In many instances, owners of new cars encountering various defects find themselves with little choice but to opt for car repairs at authorised workshops.

However, owners of lemons with a value exceeding RM50,000 cannot file their claims for exchange or refund at the Tribunal for Consumer Claims Malaysia (TTPM).

Instead, they are left with no alternative but to take legal action against the car company, leading to an expensive and time-consuming legal process.

At present, vehicle owners may come across workshops that conduct trial-and-error repairs, addressing one part only to discover that the problem persists, leading to subsequent repairs. The service centre may strategically extend the repair process until the warranty period expires, leaving the car owner responsible for subsequent repairs of the same defects.

Engineers may provide false diagnoses and attribute faults to vehicle owners, such as overstating service interval overruns, to reject claims for major defects.

In some cases, vehicles remain in workshops for extended periods, sometimes up to six months or more, without receiving a diagnosis, let alone undergoing repairs.

Some car service centres refuse to acknowledge that a defect cannot be fixed, thereby avoiding the obligation to provide a refund or replacement, as required by the CPA.

Deprivation of the use of one’s car each time it is in the workshop underscores the importance of determining the number of times a new car undergoes repairs before the owner can file a case at the Tribunal.

Uncertainty about the duration the vehicle will remain in the service centre adds to the challenges faced by car owners.

Selling defective cars is not only short-changing for consumers, but they are also unsafe on the roads and a danger to other road users.

In Singapore, under the Lemon Law, a consumer can make a claim for a defective product, also known as “lemons”, if purchased within six months.

Expect the seller of the defective product to offer repair, replacement, refund, or a price reduction for the defective product, subject to certain conditions and get the defective product repaired within a reasonable time at the seller’s cost.

Consumers may also ask for a price reduction while keeping the product or return the product for a refund if the seller fails to repair it.

CAP is urging the government to implement the Lemon Law for all vehicles, regardless of their price. We propose that it is reasonable for a seriously defective car to be repaired within a maximum of one month, and three attempts by the service centre to fix the same defect should be considered reasonable before the Lemon Law applies.

Before any sale transaction can take place, secondhand vehicles must undergo inspection by both Puspakom and the Road Transport Department to ensure they are in reasonably good running condition.

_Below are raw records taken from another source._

(** [create_chain 0] starts a new chain: it either returns a cluster
    that was free and marks it end-of-chain (with hint and free count
    updated), or answers 0 with the volume unchanged because no cluster is
    free, 1 because the FAT holds the reserved value 1, or 0xFFFFFFFF on a
    disk error; no other entry and no sector outside the FAT changes. *)
Theorem create_chain_starts v :
  wf v → 0 <= last_clst (vfs v) →
  ∃ r v', create_chain 0 v = Some (r, v') ∧ wf v' ∧
    (∀ s, vis v s → ¬ in_fat1 (vfs v) s → view v' s = view v s) ∧
    (allocated v 0 r v' ∨
     (r = 0 ∧ veq v v' ∧ (free_clst (vfs v) = 0 ∨ ∀ c, valid_clst v c → fat_entry v c ≠ 0)) ∨
     (r = 1 ∧ veq v v' ∧ ∃ c, valid_clst v c ∧ fat_entry v c = 1) ∨
     (r = 0xFFFFFFFF ∧ ¬ reliable v)).
Proof.
  intros Hwf Hl. destruct (create_chain_new v Hwf Hl) as (r & v' & E & H1 & H2 & _ & H4).
  exists r, v'. do 2 (split; [done|]). split; [|done]. intros s Hs Hn. symmetry. by apply (vx_view _ _ _ H2).
Qed.

(** [create_chain clst] on the last cluster of a chain appends a free
    cluster to it, and on another one just follows the link: the result of a
    successful call is the next cluster of the chain, which it makes one
    longer by at most that cluster. *)
Theorem create_chain_extends v c l :
  wf v → reliable v → sane v → chain (fat_entry v) (n_fatent (vfs v)) c l →
  ∀ q, 0 <= q < zlen l →
  ∃ r v', create_chain (zget l q) v = Some (r, v') ∧ wf v' ∧
    (r = 0 ∧ veq v v' ∧ q = zlen l - 1 ∧ full v ∨
     r = zget l (q + 1) ∧ veq v v' ∧ q < zlen l - 1 ∨
     q = zlen l - 1 ∧ fat_entry v r = 0 ∧ chain (fat_entry v') (n_fatent (vfs v')) c (l ++ [r])).
Proof.
  intros Hwf HR Hs Hch q Hq. pose proof (zget_chain _ _ _ _ q Hch Hq) as Hv.
  destruct (create_chain_stretch v (zget l q) Hwf Hv) as (r & v' & E & Hwf' & Hx & Hm & Halloc & Hfollow & Hne).
  exists r, v'. split; [done|]. split; [done|]. specialize (Hne HR).
  destruct (decide (q < zlen l - 1)) as [Hlt|Hge].
  - right; left. pose proof (zget_chain_next _ _ _ _ q Hch ltac:(lia) ltac:(lia)) as He.
    pose proof (zget_chain _ _ _ _ (q + 1) Hch ltac:(lia)).
    destruct (Hfollow Hne ltac:(lia)) as [Hv' Hr]. by rewrite He, (proj2 (Z.ltb_ge _ _)) in Hr by lia.
  - assert (q = zlen l - 1) as -> by lia.
    destruct l as [|a l0 _] using rev_ind; [unfold zlen in *; simpl in *; lia|].
    rewrite zlen_snoc in *. replace (zlen l0 + 1 - 1) with (zlen l0) in * by lia. rewrite zget_snoc in *.
    pose proof (chain_last_entry _ _ _ _ _ Hch) as Hend.
    destruct (alloc_cases _ _ _ _ HR Hs (Halloc Hne Hend)) as [(->&Hq'&Hf)|(Ha&_&_&_)].
    + left. by destruct Hq' as (_&?&_).
    + right; right. split; [done|]. split; [apply Ha|]. rewrite (n_fatent_veqx _ _ _ Hx).
      apply (grown_link v c l0 a r v'); auto.
Qed.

We have received complaints that secondhand cars often develop mechanical problems shortly after purchase. In some instances, the cars are found to be “kereta potong” (cars assembled from cannibalised parts of scrap cars), or their mileage meters have been tampered with to display lower readings

We reiterate that the government should introduce the Lemon Law to ensure that car manufacturers and dealers are held responsible for their defective products and to repair the vehicle satisfactorily as required by the law. The law should also be applied to used vehicles as well as new ones.

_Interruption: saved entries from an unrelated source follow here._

(** A reset returns: the line of the device is raised, at least ten
    microseconds of the counter pass, and it is released; no other field of
    the controller changes. *)
Theorem sysctl_reset_pulse {H : Type} `{CycleLaws H} r f s h : reset_line r = Some f →
  ∃ s' h' freq, sysctl_reset r s h = Some (s', h') ∧
    sysctl_clock_get_freq s SYSCTL_CLOCK_CPU = Some freq ∧ ticks_of h + 10 * freq / 1000000 / 50 <= ticks_of h' ∧
    rd (sysctl_reset_ctl r 1 s) (fst f) (snd f) = 1 ∧ rd s' (fst f) (snd f) = 0 ∧
    ∀ g, g ≠ f → rd s' (fst g) (snd g) = rd s (fst g) (snd g).
Proof.
  intros Hl. destruct (reset_ctl_line r f 1 s Hl) as [E1 [off Hoff]].
  destruct (usleep_returns 10 (sysctl_reset_ctl r 1 s) h ltac:(lia)) as (h' & freq & Hf & Hu & Ht).
  exists (sysctl_reset_ctl r 0 (sysctl_reset_ctl r 1 s)), h', freq.
  assert (Hfq : sysctl_clock_get_freq s SYSCTL_CLOCK_CPU = Some freq).
  { rewrite <- Hf. apply (freq_ext _ _ (op_freq_stable s (ResetCtl r 1)) freq_depth). }
  destruct (clock_defined s SYSCTL_CLOCK_CPU) as (fq & Hq & Hr). rewrite Hfq in Hq. simplify_eq.
  split_and!; [unfold sysctl_reset; by rewrite Hu|done| | | |].
  - rewrite u64_small in Ht by lia. done.
  - rewrite E1. by erewrite rd_wr_eq by exact Hoff.
  - rewrite (proj1 (reset_ctl_line r f 0 _ Hl)). by erewrite rd_wr_eq by exact Hoff.
  - intros [gr gn] Hg. destruct f as [fr fn]. rewrite (proj1 (reset_ctl_line r _ 0 _ Hl)), E1. cbn [fst snd].
    by rewrite !rd_wr_ne by congruence.
Qed.

(** A counter that needs two reads for a tick. *)
#[global] Instance two_poll_counter : CycleCounter Z := {
  read_cycle t := (u64 ((t + 1) / 2), t + 1);
  polls_per_tick := 2;
}.
#[global] Instance two_poll_laws : CycleLaws Z.
Proof. refine {| cycle_time := λ t : Z, t |}; [done|cbn; lia|done]. Defined.

(** The registers after power-on of the example: all zero. *)
Definition ex_sysctl : sysctl_t := λ _, 0.

Lemma sysctl_reset_pulse_witness :
  ∃ s' h' freq, sysctl_reset SYSCTL_RESET_RTC ex_sysctl 7 = Some (s', h') ∧
    sysctl_clock_get_freq ex_sysctl SYSCTL_CLOCK_CPU = Some freq ∧ ticks_of 7 + 10 * freq / 1000000 / 50 <= ticks_of h' ∧
    rd (sysctl_reset_ctl SYSCTL_RESET_RTC 1 ex_sysctl) peri_reset "rtc_reset" = 1 ∧ rd s' peri_reset "rtc_reset" = 0 ∧
    ∀ g, g ≠ (peri_reset, "rtc_reset") → rd s' (fst g) (snd g) = rd ex_sysctl (fst g) (snd g).
Proof. exact (sysctl_reset_pulse SYSCTL_RESET_RTC (peri_reset, "rtc_reset") ex_sysctl 7 eq_refl). Defined.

The number of defective new vehicles that Malaysians are hopelessly holding on with no avenue for legal redress is worrying. Old cars costing less than RM50,000 can at least for now seek legal redress from TTPM. – January 16, 2024.

* Mohideen Abdul Kader is president of the Consumers Association of Penang (CAP).

* This is the opinion of the writer or publication and does not necessarily represent the views of The Malaysian Insight. Article may be edited for brevity and clarity.